EXERCISE GOAL – Here is the task for the records below: repeat exactly the lines from the one with "destruct (commit_qualified m)" to the one with "right. split; [reflexivity", both included, and nothing else.

SUPPLIED INFORMATION –

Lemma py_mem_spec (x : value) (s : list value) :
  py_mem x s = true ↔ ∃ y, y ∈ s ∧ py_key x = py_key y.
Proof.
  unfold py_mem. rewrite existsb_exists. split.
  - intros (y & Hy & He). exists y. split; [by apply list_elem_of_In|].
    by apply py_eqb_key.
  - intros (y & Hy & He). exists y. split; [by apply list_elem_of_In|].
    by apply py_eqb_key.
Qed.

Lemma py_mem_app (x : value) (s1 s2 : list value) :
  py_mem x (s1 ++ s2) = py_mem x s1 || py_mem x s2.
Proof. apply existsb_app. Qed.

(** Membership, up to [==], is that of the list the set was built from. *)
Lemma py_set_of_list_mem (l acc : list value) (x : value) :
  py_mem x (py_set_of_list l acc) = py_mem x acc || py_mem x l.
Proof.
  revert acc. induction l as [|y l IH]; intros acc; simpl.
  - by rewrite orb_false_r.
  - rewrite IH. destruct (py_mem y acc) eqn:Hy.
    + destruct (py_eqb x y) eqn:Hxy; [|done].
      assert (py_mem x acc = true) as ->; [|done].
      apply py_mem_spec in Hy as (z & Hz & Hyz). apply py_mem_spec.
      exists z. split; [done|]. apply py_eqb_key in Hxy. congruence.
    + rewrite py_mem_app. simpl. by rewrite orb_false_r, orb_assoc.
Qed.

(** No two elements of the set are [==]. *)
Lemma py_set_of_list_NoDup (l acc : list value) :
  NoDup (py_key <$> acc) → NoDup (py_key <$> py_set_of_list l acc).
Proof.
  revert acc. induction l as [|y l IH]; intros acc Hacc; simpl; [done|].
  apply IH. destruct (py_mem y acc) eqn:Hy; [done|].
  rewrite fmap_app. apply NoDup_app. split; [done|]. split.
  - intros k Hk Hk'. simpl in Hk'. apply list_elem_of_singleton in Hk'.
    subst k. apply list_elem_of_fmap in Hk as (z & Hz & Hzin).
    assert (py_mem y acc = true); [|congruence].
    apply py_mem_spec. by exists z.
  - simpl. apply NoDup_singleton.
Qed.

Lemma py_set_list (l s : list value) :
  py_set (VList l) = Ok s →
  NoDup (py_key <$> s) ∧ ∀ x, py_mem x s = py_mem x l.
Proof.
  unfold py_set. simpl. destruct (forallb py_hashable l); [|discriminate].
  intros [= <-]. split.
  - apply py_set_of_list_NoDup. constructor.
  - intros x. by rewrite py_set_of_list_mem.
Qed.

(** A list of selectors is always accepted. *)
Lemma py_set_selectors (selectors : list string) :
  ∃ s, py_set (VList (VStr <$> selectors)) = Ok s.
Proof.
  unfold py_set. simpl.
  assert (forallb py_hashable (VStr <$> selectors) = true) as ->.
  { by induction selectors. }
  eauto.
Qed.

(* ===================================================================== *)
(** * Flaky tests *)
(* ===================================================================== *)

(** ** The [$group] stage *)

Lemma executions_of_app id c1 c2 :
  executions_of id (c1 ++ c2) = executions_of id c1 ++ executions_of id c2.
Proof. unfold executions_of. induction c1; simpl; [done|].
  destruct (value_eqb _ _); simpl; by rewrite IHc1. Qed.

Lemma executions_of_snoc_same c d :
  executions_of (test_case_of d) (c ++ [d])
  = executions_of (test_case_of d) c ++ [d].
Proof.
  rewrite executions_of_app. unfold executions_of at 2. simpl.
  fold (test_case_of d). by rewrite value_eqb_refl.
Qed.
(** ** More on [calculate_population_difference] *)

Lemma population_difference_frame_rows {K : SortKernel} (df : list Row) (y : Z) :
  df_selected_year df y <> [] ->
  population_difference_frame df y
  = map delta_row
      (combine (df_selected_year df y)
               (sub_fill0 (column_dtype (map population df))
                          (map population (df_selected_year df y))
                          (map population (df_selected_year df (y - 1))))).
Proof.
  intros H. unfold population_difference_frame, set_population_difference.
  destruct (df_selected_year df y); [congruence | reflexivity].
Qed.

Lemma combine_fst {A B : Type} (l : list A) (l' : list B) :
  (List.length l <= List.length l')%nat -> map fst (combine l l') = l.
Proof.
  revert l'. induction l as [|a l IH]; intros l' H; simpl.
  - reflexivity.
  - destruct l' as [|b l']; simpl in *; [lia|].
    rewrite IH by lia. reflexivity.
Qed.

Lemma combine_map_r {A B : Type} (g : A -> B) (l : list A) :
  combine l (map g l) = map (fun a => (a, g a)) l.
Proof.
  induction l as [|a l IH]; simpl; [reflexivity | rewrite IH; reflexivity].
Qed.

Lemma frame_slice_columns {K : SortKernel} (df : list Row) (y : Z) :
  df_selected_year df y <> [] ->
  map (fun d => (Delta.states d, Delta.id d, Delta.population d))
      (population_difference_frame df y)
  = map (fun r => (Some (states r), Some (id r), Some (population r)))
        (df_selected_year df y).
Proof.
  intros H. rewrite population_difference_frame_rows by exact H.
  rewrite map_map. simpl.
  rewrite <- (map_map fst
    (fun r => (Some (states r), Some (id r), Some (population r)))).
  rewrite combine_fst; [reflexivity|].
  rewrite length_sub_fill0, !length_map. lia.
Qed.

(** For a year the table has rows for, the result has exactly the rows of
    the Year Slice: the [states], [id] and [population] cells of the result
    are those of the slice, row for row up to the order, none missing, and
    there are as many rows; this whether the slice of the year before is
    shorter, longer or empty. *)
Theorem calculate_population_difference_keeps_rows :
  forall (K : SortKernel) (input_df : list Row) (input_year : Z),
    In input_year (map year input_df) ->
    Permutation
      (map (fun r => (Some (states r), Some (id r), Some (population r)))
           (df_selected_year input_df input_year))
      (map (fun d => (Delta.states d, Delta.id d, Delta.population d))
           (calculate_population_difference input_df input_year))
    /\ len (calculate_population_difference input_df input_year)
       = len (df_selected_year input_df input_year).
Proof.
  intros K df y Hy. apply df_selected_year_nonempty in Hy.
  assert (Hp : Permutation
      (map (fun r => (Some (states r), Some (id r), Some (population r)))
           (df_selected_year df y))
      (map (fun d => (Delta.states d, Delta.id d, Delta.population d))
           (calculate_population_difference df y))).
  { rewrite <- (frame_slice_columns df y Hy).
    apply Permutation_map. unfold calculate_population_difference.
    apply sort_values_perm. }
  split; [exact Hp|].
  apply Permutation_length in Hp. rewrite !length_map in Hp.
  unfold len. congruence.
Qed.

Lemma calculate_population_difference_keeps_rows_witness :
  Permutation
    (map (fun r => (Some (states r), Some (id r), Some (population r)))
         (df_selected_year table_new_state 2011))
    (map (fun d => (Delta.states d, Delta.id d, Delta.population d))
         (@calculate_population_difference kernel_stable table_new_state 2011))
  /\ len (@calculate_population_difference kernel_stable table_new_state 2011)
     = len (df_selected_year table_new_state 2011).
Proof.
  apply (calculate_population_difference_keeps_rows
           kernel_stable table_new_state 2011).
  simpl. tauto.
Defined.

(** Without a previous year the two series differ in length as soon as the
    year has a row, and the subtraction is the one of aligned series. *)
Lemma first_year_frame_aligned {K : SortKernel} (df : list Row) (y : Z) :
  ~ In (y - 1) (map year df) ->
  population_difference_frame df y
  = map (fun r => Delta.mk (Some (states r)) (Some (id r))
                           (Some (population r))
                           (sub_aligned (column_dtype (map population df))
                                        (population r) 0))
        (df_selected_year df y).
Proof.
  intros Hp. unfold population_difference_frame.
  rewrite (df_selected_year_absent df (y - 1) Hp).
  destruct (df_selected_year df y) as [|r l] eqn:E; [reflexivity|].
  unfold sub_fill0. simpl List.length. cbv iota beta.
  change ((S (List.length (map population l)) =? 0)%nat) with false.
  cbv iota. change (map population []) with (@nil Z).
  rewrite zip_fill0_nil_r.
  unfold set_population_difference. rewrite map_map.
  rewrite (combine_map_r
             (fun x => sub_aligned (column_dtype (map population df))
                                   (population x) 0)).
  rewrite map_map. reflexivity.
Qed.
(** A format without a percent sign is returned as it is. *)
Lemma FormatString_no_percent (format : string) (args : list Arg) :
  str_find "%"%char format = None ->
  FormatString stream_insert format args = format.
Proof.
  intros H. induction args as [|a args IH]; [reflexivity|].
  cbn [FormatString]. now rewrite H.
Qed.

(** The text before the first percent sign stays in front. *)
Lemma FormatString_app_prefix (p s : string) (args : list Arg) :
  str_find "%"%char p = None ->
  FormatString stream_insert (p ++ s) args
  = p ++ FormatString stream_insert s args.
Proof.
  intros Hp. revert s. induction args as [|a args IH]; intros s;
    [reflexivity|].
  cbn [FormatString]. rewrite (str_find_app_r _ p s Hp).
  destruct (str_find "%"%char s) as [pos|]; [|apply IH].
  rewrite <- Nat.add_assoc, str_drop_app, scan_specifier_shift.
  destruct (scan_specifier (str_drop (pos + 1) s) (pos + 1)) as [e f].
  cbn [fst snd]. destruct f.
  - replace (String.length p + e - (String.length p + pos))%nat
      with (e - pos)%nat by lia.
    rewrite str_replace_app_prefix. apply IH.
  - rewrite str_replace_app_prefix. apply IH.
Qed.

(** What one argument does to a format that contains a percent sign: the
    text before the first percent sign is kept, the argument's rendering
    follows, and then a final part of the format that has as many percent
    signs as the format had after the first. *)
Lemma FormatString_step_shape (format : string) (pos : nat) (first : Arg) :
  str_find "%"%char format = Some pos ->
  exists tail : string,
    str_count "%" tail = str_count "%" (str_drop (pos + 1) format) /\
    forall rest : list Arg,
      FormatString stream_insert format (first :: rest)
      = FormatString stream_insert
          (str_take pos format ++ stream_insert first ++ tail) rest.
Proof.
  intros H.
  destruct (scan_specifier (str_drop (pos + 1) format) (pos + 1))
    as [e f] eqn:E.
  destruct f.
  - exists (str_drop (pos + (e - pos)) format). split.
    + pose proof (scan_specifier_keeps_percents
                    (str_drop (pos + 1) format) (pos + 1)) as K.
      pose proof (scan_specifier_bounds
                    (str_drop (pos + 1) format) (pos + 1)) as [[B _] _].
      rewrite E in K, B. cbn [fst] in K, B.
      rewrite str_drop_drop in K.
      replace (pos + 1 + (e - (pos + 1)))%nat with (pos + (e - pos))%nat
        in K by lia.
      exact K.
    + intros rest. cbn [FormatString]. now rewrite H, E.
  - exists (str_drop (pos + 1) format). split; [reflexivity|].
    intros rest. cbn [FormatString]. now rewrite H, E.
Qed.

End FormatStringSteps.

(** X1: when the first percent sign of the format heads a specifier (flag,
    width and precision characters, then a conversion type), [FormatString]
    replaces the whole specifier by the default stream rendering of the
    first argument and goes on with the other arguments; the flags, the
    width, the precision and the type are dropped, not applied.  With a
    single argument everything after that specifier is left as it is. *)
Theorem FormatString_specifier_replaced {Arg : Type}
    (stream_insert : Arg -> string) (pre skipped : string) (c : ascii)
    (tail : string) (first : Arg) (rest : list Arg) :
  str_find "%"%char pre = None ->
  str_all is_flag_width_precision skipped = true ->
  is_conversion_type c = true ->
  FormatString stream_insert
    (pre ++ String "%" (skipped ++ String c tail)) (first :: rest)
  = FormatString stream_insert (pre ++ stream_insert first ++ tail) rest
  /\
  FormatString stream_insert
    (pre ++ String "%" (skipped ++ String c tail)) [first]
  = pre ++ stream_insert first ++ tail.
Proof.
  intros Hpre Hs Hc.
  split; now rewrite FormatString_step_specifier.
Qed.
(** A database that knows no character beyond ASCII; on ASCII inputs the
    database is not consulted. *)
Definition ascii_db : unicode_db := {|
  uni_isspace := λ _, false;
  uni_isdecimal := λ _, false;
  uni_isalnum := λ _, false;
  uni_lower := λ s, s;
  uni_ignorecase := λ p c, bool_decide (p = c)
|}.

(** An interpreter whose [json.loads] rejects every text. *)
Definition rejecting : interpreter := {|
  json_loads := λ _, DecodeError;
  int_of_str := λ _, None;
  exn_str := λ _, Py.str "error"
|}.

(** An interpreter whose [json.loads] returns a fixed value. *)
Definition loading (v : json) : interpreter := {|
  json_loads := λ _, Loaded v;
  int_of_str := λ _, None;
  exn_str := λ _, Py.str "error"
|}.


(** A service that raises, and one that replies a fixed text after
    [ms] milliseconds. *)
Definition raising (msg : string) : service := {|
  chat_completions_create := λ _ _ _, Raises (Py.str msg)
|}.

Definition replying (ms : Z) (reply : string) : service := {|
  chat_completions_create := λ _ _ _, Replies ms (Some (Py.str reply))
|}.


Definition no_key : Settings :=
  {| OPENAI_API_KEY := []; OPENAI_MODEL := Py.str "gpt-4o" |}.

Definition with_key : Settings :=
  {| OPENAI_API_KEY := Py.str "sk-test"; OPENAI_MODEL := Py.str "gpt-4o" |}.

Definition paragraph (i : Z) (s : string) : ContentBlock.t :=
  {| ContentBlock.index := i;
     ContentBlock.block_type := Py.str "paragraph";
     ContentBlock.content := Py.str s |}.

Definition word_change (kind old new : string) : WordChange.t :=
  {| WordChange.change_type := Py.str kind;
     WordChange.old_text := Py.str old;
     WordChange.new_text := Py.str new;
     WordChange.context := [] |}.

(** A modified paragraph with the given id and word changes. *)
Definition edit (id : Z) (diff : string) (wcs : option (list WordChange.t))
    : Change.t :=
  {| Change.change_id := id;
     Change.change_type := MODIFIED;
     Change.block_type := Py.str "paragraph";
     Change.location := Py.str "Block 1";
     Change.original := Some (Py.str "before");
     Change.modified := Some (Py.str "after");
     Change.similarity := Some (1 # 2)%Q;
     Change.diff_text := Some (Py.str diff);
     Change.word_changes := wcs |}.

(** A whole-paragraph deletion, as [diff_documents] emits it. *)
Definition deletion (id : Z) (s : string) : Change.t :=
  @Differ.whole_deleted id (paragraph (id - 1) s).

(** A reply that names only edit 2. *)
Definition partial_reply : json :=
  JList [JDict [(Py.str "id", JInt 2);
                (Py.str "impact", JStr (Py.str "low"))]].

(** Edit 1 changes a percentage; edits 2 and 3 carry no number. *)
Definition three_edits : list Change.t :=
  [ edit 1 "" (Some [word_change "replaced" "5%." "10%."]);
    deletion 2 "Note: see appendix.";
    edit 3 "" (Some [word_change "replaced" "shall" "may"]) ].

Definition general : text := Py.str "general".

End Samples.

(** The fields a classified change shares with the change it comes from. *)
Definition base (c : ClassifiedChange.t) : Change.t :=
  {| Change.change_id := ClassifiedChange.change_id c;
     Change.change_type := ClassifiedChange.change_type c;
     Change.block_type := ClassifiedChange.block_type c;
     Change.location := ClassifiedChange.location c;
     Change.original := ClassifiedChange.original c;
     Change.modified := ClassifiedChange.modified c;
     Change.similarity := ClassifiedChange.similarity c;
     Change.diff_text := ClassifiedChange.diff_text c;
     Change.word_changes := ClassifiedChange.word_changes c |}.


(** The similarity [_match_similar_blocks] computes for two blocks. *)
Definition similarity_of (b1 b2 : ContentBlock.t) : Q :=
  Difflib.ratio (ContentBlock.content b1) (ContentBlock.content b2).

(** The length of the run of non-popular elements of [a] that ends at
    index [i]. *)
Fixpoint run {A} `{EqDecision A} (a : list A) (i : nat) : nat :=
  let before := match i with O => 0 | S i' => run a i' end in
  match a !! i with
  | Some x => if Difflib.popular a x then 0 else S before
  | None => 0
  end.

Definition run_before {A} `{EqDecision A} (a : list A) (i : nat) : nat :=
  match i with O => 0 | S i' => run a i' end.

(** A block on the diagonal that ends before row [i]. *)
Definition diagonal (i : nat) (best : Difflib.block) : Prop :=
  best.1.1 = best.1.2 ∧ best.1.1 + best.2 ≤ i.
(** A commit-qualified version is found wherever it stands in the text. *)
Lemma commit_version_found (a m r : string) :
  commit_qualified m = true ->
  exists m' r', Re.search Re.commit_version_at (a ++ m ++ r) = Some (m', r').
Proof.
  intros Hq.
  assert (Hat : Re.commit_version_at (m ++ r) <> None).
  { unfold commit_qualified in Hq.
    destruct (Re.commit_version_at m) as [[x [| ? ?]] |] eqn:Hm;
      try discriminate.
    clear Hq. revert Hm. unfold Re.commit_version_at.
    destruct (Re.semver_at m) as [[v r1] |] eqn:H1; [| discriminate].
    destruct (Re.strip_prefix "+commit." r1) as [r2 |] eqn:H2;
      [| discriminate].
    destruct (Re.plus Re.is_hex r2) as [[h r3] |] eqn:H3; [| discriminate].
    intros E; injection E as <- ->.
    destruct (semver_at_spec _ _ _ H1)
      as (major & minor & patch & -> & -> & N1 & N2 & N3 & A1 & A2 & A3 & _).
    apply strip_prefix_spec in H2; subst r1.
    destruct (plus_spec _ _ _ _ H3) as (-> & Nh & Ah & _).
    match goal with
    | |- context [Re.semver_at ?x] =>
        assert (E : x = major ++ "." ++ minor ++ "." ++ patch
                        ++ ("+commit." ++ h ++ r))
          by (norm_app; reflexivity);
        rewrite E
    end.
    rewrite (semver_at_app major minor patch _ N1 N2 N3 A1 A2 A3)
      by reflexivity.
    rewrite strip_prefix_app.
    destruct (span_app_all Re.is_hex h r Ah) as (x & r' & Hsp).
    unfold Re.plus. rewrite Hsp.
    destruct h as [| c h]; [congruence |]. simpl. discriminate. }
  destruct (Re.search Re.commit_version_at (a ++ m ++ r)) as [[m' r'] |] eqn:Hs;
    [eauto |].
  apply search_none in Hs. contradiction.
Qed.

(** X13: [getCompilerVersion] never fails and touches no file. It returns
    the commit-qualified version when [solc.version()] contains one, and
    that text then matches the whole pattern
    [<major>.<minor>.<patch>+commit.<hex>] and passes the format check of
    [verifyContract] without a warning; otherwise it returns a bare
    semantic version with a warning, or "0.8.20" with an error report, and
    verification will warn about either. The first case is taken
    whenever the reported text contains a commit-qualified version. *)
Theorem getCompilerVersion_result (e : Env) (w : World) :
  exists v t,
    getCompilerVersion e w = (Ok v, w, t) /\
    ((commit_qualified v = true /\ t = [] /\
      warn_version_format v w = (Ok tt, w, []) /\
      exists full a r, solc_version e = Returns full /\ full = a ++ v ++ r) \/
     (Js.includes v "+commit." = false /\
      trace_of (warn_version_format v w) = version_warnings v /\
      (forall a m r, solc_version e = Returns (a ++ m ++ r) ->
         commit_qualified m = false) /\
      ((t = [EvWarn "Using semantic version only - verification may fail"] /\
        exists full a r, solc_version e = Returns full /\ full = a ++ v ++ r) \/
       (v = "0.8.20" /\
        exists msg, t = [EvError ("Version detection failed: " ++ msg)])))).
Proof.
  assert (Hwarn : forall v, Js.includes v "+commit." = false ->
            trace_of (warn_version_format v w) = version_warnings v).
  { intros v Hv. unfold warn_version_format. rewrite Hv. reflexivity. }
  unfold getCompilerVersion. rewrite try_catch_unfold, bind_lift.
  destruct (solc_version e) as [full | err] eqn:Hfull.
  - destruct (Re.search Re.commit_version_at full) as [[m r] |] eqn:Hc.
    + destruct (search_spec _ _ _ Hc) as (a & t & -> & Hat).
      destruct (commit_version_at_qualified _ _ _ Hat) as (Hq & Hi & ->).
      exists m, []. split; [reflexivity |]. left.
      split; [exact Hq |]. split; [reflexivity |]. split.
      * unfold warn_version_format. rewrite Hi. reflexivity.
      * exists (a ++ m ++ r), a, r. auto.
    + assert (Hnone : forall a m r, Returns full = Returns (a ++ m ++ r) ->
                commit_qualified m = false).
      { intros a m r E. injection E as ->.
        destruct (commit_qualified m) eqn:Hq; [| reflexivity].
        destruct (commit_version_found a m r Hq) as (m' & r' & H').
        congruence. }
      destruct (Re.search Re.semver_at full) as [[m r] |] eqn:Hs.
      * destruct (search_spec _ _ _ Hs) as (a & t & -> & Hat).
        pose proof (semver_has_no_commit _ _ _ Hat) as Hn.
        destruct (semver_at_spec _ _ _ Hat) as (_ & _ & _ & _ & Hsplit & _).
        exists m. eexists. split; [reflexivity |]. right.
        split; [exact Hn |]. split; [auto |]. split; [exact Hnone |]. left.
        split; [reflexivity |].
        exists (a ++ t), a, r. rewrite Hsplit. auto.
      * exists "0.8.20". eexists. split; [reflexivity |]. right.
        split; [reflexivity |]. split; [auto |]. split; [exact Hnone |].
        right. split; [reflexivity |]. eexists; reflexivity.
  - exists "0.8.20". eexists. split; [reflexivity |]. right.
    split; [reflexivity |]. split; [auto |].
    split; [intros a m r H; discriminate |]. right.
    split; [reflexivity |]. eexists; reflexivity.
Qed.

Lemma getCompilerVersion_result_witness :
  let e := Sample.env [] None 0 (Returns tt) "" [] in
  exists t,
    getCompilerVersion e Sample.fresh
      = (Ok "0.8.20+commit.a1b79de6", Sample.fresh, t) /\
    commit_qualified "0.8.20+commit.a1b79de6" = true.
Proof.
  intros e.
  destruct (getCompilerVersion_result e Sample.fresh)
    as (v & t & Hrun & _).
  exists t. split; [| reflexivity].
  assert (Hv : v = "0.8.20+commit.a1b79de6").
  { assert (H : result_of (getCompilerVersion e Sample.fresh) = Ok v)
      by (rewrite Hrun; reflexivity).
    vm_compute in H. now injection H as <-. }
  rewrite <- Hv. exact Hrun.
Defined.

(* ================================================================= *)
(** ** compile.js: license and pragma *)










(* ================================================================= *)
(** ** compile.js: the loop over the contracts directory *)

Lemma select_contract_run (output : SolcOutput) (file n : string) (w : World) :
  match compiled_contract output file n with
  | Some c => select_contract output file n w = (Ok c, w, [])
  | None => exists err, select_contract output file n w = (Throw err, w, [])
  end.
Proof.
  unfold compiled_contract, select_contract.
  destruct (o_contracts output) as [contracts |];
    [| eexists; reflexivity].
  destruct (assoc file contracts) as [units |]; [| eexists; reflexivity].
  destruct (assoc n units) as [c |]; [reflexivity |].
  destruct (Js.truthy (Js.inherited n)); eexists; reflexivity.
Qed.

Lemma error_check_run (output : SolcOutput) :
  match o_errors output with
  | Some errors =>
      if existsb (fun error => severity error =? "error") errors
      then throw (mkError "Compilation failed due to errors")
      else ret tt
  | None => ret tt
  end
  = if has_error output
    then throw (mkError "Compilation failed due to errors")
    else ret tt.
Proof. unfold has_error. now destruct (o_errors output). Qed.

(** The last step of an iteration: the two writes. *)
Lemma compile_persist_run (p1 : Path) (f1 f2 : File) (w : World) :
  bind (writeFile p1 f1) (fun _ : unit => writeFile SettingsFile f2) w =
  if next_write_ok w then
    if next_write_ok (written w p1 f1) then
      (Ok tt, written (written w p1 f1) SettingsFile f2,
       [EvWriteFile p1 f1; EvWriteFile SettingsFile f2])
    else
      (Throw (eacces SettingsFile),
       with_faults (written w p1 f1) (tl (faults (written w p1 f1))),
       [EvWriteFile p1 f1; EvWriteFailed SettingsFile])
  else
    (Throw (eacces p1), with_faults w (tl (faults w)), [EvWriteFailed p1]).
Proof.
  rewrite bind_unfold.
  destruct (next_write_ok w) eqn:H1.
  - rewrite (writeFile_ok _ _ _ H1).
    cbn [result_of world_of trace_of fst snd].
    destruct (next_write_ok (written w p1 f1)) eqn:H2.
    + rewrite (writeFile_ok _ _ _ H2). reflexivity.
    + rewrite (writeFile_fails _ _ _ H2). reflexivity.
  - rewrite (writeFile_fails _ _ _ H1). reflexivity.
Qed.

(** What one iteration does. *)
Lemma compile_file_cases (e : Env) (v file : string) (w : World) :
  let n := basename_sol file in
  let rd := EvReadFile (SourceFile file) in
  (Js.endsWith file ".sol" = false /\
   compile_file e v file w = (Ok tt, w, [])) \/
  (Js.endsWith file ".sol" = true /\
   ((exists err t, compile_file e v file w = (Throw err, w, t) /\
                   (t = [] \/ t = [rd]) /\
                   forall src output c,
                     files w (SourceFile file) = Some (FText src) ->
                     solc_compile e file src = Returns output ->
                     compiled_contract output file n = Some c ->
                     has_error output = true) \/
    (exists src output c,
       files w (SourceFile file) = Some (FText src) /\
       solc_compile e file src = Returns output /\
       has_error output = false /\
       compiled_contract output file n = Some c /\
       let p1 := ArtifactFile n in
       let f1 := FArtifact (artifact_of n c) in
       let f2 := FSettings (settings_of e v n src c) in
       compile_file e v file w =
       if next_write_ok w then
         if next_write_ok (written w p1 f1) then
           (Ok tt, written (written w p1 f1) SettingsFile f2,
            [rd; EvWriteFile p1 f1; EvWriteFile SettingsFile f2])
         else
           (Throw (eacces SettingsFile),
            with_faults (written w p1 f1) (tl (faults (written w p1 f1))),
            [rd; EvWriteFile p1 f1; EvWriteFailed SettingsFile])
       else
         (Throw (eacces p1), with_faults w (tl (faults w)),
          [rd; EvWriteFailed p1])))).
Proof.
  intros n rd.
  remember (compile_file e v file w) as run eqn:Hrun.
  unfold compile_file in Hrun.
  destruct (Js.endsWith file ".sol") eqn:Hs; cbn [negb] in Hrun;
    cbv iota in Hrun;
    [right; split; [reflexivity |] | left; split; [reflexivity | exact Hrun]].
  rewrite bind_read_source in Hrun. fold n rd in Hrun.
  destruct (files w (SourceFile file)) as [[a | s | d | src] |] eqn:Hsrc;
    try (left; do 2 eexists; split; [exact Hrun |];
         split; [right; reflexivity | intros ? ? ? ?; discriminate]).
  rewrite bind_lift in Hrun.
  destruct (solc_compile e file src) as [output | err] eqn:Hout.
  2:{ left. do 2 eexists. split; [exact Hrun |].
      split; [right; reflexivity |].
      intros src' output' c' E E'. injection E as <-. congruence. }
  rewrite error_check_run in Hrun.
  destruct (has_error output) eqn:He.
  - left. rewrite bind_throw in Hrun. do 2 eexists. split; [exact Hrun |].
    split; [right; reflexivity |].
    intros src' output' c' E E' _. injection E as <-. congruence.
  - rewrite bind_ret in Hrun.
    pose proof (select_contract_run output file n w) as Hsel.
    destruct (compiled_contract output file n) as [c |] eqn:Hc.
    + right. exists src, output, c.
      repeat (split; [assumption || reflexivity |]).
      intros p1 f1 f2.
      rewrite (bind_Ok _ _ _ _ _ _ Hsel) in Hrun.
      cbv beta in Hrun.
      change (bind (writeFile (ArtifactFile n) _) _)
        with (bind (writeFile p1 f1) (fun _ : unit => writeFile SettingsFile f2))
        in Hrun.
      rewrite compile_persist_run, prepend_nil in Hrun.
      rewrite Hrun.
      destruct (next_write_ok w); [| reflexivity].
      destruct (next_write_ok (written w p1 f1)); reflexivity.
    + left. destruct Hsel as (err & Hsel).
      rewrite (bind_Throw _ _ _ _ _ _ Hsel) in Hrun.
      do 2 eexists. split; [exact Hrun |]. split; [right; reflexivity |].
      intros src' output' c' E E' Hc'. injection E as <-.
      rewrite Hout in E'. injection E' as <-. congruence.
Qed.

EXERCISE SOLUTION –
        destruct (commit_qualified m) eqn:Hq; [| reflexivity].
        destruct (commit_version_found a m r Hq) as (m' & r' & H').
        congruence. }
      destruct (Re.search Re.semver_at full) as [[m r] |] eqn:Hs.
      * destruct (search_spec _ _ _ Hs) as (a & t & -> & Hat).
        pose proof (semver_has_no_commit _ _ _ Hat) as Hn.
        destruct (semver_at_spec _ _ _ Hat) as (_ & _ & _ & _ & Hsplit & _).
        exists m. eexists. split; [reflexivity |]. right.
        split; [exact Hn |]. split; [auto |]. split; [exact Hnone |]. left.
        split; [reflexivity |].
        exists (a ++ t), a, r. rewrite Hsplit. auto.
      * exists "0.8.20". eexists. split; [reflexivity |]. right.
        split; [reflexivity |]. split; [auto |]. split; [exact Hnone |].
        right. split; [reflexivity |]. eexists; reflexivity.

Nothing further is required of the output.